What the exercise asks |
Every line that contains "match" must be located and copied from the data.

Information |
↓
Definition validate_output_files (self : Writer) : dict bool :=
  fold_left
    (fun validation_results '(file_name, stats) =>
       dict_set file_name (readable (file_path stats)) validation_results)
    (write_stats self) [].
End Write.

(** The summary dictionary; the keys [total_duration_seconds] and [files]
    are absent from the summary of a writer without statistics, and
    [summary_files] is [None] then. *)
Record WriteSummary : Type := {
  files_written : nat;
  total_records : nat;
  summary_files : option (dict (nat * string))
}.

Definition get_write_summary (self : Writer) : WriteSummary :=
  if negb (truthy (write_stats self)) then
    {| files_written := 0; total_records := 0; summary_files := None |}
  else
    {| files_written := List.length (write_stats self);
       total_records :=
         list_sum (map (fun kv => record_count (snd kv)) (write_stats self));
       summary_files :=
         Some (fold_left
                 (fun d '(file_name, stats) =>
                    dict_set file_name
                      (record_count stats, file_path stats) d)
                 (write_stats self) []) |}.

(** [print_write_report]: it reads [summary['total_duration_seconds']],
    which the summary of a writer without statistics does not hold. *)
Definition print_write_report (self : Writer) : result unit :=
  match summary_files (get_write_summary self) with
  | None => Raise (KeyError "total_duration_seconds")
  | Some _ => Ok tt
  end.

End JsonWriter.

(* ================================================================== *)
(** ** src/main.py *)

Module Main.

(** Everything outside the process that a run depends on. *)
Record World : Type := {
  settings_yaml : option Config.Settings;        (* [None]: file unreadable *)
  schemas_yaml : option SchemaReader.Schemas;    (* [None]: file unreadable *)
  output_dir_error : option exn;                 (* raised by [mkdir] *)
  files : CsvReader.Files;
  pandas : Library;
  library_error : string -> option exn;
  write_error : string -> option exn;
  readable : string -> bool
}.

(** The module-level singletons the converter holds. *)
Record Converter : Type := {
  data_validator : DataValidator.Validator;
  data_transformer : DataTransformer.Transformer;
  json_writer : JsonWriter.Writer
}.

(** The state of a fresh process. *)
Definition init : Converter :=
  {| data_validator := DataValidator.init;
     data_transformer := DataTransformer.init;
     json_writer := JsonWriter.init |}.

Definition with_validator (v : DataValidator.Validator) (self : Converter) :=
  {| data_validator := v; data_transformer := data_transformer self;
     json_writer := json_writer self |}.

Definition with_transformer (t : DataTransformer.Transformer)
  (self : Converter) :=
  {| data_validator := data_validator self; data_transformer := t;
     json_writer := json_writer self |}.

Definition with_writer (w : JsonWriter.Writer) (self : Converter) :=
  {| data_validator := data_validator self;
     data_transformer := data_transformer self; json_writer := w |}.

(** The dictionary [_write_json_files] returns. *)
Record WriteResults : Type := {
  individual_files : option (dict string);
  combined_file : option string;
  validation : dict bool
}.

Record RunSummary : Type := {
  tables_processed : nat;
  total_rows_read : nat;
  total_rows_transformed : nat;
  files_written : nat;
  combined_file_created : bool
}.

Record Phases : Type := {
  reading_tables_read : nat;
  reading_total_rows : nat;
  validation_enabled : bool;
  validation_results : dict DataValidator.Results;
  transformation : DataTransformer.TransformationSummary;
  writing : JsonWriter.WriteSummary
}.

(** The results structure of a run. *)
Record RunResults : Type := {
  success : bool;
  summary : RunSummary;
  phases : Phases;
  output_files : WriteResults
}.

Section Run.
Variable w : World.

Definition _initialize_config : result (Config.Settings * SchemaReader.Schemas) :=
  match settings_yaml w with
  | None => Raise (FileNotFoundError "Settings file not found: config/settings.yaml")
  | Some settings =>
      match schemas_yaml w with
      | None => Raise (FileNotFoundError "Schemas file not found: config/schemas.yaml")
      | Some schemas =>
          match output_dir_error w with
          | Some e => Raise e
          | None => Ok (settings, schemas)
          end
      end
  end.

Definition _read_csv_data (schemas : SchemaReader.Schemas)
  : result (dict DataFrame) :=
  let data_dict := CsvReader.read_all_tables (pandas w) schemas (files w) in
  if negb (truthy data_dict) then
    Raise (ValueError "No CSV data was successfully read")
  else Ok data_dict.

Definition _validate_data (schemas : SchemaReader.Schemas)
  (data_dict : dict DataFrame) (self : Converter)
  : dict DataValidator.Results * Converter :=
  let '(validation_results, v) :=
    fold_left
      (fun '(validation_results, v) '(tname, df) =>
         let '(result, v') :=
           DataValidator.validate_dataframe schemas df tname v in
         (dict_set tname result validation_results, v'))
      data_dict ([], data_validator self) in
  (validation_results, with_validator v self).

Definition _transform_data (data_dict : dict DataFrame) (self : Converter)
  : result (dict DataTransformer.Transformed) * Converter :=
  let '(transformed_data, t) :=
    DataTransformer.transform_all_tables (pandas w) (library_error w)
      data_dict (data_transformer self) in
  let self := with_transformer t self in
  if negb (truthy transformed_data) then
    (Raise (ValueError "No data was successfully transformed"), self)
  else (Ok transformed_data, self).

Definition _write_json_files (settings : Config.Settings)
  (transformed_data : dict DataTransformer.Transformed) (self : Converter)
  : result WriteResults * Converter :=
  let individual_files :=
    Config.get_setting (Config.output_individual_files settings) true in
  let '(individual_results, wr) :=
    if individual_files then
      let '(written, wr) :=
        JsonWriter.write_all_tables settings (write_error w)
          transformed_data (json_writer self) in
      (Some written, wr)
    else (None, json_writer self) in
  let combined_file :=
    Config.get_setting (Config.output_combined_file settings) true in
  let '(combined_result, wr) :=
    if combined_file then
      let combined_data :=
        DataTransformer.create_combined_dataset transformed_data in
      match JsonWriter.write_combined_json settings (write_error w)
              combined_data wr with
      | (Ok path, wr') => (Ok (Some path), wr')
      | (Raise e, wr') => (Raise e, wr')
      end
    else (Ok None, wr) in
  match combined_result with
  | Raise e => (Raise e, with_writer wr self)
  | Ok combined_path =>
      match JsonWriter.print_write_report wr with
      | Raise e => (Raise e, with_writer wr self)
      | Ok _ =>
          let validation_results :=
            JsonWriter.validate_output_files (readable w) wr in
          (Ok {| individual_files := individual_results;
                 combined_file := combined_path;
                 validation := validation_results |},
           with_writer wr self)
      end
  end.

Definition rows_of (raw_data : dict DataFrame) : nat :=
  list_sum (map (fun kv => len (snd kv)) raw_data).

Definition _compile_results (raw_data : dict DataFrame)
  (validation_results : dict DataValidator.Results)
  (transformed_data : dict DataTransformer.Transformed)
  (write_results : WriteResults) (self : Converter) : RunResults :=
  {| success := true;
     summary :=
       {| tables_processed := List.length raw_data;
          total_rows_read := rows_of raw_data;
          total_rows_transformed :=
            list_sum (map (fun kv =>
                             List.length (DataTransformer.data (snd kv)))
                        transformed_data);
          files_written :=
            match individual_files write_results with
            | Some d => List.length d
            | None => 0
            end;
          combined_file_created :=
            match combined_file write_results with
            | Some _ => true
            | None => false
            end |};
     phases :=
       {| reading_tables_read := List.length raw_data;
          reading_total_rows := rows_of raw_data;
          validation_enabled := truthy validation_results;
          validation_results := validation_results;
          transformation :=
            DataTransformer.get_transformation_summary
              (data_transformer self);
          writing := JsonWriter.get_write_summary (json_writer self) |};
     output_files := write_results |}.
↑
↓
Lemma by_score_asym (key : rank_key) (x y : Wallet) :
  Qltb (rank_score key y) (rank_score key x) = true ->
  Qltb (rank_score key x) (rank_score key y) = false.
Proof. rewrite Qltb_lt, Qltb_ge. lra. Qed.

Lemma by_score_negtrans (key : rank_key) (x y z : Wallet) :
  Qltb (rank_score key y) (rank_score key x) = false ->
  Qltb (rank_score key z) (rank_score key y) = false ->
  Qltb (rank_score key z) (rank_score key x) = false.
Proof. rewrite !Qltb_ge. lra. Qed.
↑
Task solution |
  match summary_files (get_write_summary self) with
  match settings_yaml w with
      match schemas_yaml w with
          match output_dir_error w with
      match JsonWriter.write_combined_json settings (write_error w)
  match combined_result with
      match JsonWriter.print_write_report wr with
            match individual_files write_results with
            match combined_file write_results with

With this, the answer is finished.